ACTIVITY:
Using the data below, copy each line that includes the word "oneItem".

Stored data entries:
(* ===== verification/HttpUtils.v ===== *)
(** * HttpUtils: the header parsers of [http/utils.cpp]

    [Module Accept] holds the grammar of the [Accept] header and [parseAcceptHeader],
    [Module Forwarded] the one of the [Forwarded] header and [parseForwardedHeader]; then
    the header lookup and the URL prefix.  [header_map] is nghttp2's
    [std::multimap<std::string, header_value>]. *)

From S2P Require Import Prelude Exceptions X3 Double StableSort.

Open Scope x3_scope.

Section quoted.
Context {X : X3}.

(** A backslash quotes the next character; the two grammars declare the same rule. *)
Definition quotedString : parser string :=
  rule "quotedString"
    (lit_char dquote_char >>
     as_string (kleene ((lit_char "\" >> char_ any_char) <|>
                        char_ (λ c, negb (is_char dquote_char c)))) <<<
     lit_char dquote_char).

(** [*x3::space] *)
Definition spaces : parser string := as_string (kleene (char_ is_space)).
End quoted.

Record Mime := mkMime { mediaType : string; mediaSubtype : string }.
Record MediaType := mkMediaType { mime : Mime; parameters : list (string * string) }.

#[export] Instance Mime_eq_dec : EqDecision Mime.
Proof. solve_decision. Defined.
#[export] Instance MediaType_eq_dec : EqDecision MediaType.
Proof. solve_decision. Defined.

(** [std::stod] as a function that may throw *)
Definition stod_M (s : string) : M spec_float :=
  match stod s with
  | StodOk d => Ok d
  | StodOutOfRange => Throw (EOutOfRange "stod")
  | StodInvalid => Throw (EInvalidArgument "stod")
  end.

Definition is_q (kv : string * string) : bool := bool_decide (kv.1 = "q").

Definition qValue (e : MediaType) : M spec_float :=
  match List.find is_q (parameters e) with
  | Some kv => stod_M kv.2
  | None => Ok (S754_finite false 4503599627370496 (-52))  (** 1.0 *)
  end.

Module Accept.
Section grammar.
Context {X : X3}.

Definition identifier : parser string :=
  rule "identifier"
    (seq_str (char_str alpha) (as_string (kleene (alnum <|> char_lit "-" <|> char_lit ".")))).
Definition decimal : parser string :=
  rule "decimal"
    (seq_str (seq_str (opt_str (char_str (char_lit "-"))) (as_string (plus_ digit)))
       (opt_str (seq_str (char_str (char_lit ".")) (as_string (kleene digit))))).

Definition param : parser (string * string) :=
  rule "param"
    (((str_ "q" <|> str_ "Q") <<< lit_str "=" >>* decimal) <|>
     (diff identifier (cast (λ _, tt) (char_lit "q") <|> lit_str "Q") <<< lit_str "=" >>*
      (quotedString <|> identifier))).
Definition parametersRule : parser (list (string * string)) :=
  rule "parameters" (kleene (spaces >> lit_str ";" >> spaces >> param)).

Definition mimeWildcard : parser string := rule "mimeWildcard" (str_ "*").
Definition mimeSubtype : parser string :=
  rule "mimeSubtype"
    (seq_str identifier (opt_str (seq_str (char_str (char_lit "+")) identifier)) <|> mimeWildcard).
Definition mimeType : parser string := rule "mimeType" identifier.
Definition mimeRule : parser Mime :=
  rule "mime"
    (cast (λ '(t, s), mkMime t s)
       ((mimeWildcard <<< lit_str "/" >>* mimeWildcard) <|>
        (mimeType <<< lit_str "/" >>* (mimeSubtype <|> mimeWildcard)))).

Definition oneItem : parser MediaType :=
  rule "oneItem" (cast (λ '(m, p), mkMediaType m p) (mimeRule >>* parametersRule)).
Definition acceptGrammar : parser (list MediaType) :=
  rule "acceptGrammar" (spaces >> list_ oneItem (spaces >> lit_str "," >> spaces)).
End grammar.
End Accept.

Definition lower (s : string) : string := str_map to_lower s.

(** The body of the loop that makes names case insensitive, for one media type. *)
Definition lowerNames (e : MediaType) : MediaType :=
  mkMediaType (mkMime (lower (mediaType (mime e))) (lower (mediaSubtype (mime e))))
    ((λ kv, (lower kv.1, kv.2)) <$> parameters e).

(** What the loop does with the [q] parameters of a media type: [false] when one is out of
    range, which makes [parseAcceptHeader] return an empty vector. *)
Fixpoint checkQualities (ps : list (string * string)) : M bool :=
  match ps with
  | [] => Ok true
  | kv :: ps =>
      if is_q kv then
        match stod_M kv.2 with
        | Ok _ => checkQualities ps
        | Throw (EOutOfRange _) => Ok false
        | Throw e => Throw e
        end
      else checkQualities ps
  end.
Fixpoint lowerAll (l : list MediaType) : M (option (list MediaType)) :=
  match l with
  | [] => Ok (Some [])
  | e :: l =>
      let e := lowerNames e in
      ok ← checkQualities (parameters e);
      if ok : bool then (r ← lowerAll l; Ok (option_map (cons e) r)) else Ok None
  end.

(** The comparator of the sort, on media types with their quality *)
Definition better (x y : spec_float * MediaType) : bool :=
  let '(qa, a) := x in let '(qb, b) := y in
  if negb (SFeqb qa qb) then SFltb qb qa
  else if bool_decide (mediaType (mime a) = "*") then false
  else if bool_decide (mediaType (mime b) = "*") then true
  else if bool_decide (mediaSubtype (mime a) = "*") then false
  else if bool_decide (mediaSubtype (mime b) = "*") then true
  else false.

(** [std::remove_if] evaluates the quality of every element; it does not change later. *)
Fixpoint withQuality (l : list MediaType) : M (list (spec_float * MediaType)) :=
  match l with
  | [] => Ok []
  | e :: l => q ← qValue e; r ← withQuality l; Ok ((q, e) :: r)
  end.
Definition nonzero (x : spec_float * MediaType) : bool := negb (SFeqb x.1 (S754_zero false)).
Definition mimeText (e : MediaType) : string :=
  mediaType (mime e) +:+ "/" +:+ mediaSubtype (mime e).

Section accept.
Context {X : X3}.

(** [x3::parse(iter, end, acceptGrammar >> x3::omit[*x3::space] >> x3::eoi, mediaTypes)] *)
Definition parseMediaTypes (headerValue : string) : option (list MediaType) :=
  match run (Accept.acceptGrammar <<< spaces <<< eoi) headerValue with
  | PMatch l _ => Some l
  | _ => None
  end.

Definition parseAcceptHeader (headerValue : string) : M (list string) :=
  match parseMediaTypes headerValue with
  | None => Ok []
  | Some mediaTypes =>
      lowered ← lowerAll mediaTypes;
      match lowered with
      | None => Ok []
      | Some mediaTypes =>
          l ← withQuality mediaTypes;
          let kept := filter (λ x, nonzero x = true) l in
          Ok ((λ x, mimeText x.2) <$> stable_sort better kept)
      end
  end.
End accept.

Record ProtoAndHost := mkProtoAndHost { proto : option string; host : option string }.

Module Forwarded.
Section grammar.
Context {X : X3}.

Definition token : parser string :=
  rule "token"
    (as_string (plus_ (alnum <|> char_lit "-" <|> char_lit "." <|> char_lit "[" <|>
                       char_lit "]" <|> char_lit ":"))).
Definition value : parser string := rule "value" (token <|> quotedString).
Definition forwardedPair : parser (string * string) :=
  rule "forwardedPair" (token <<< lit_char "=" >>* value).
(** The pairs go into a [std::map], whose [insert] keeps a key it already has. *)
Definition map_insert (m : gmap string string) (kv : string * string) : gmap string string :=
  match m !! kv.1 with Some _ => m | None => <[kv.1 := kv.2]> m end.
Definition forwarded : parser (gmap string string) :=
  rule "forwarded" (cast (foldl map_insert ∅) (list_ forwardedPair (lit_str ";"))).
Definition forwardedList : parser (list (gmap string string)) :=
  rule "forwardedList" (list_ forwarded (spaces >> lit_char "," >> spaces)).
End grammar.
End Forwarded.

Section forwarded.
Context {X : X3}.

Definition parseForwardedHeader (headerValue : string) : ProtoAndHost :=
  match run (Forwarded.forwardedList <<< eoi) headerValue with
  | PMatch (front :: _) _ => mkProtoAndHost (front !! "proto") (front !! "host")
  | _ => mkProtoAndHost None None
  end.

Definition header_map : Type := list (string * string).

(** [headers.find(header)]: the first entry of that name *)
Definition getHeaderValue (headers : header_map) (header : string) : option string :=
  snd <$> List.find (λ kv, bool_decide (kv.1 = header)) headers.

Definition parseUrlPrefix (headers : header_map) : option string :=
  forward ← getHeaderValue headers "forward";
  let r := parseForwardedHeader forward in
  match proto r, host r with
  | Some proto, Some host => Some (proto +:+ "://" +:+ host)
  | _, _ => None
  end.

(** [remote] is the text of the peer's address. *)
Definition peer_from_request (remote : string) (headers : header_map) : string :=
  match getHeaderValue headers "forwarded" with
  | Some forwarded => remote +:+ "(" +:+ forwarded +:+ ")"
  | None => remote
  end.
End forwarded.

Example accept_example :
  @parseAcceptHeader x3_ref "text/*;q=0.5, */*;q=0.5,application/yang-data+XML ; q=0.9 ,a/b;q=0, x/y"
  = Ok ["x/y"; "application/yang-data+xml"; "text/*"; "*/*"].
Proof. vm_compute. reflexivity. Qed.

SOLUTION TO THIS PROBLEM:
Definition oneItem : parser MediaType :=
  rule "oneItem" (cast (λ '(m, p), mkMediaType m p) (mimeRule >>* parametersRule)).
  rule "acceptGrammar" (spaces >> list_ oneItem (spaces >> lit_str "," >> spaces)).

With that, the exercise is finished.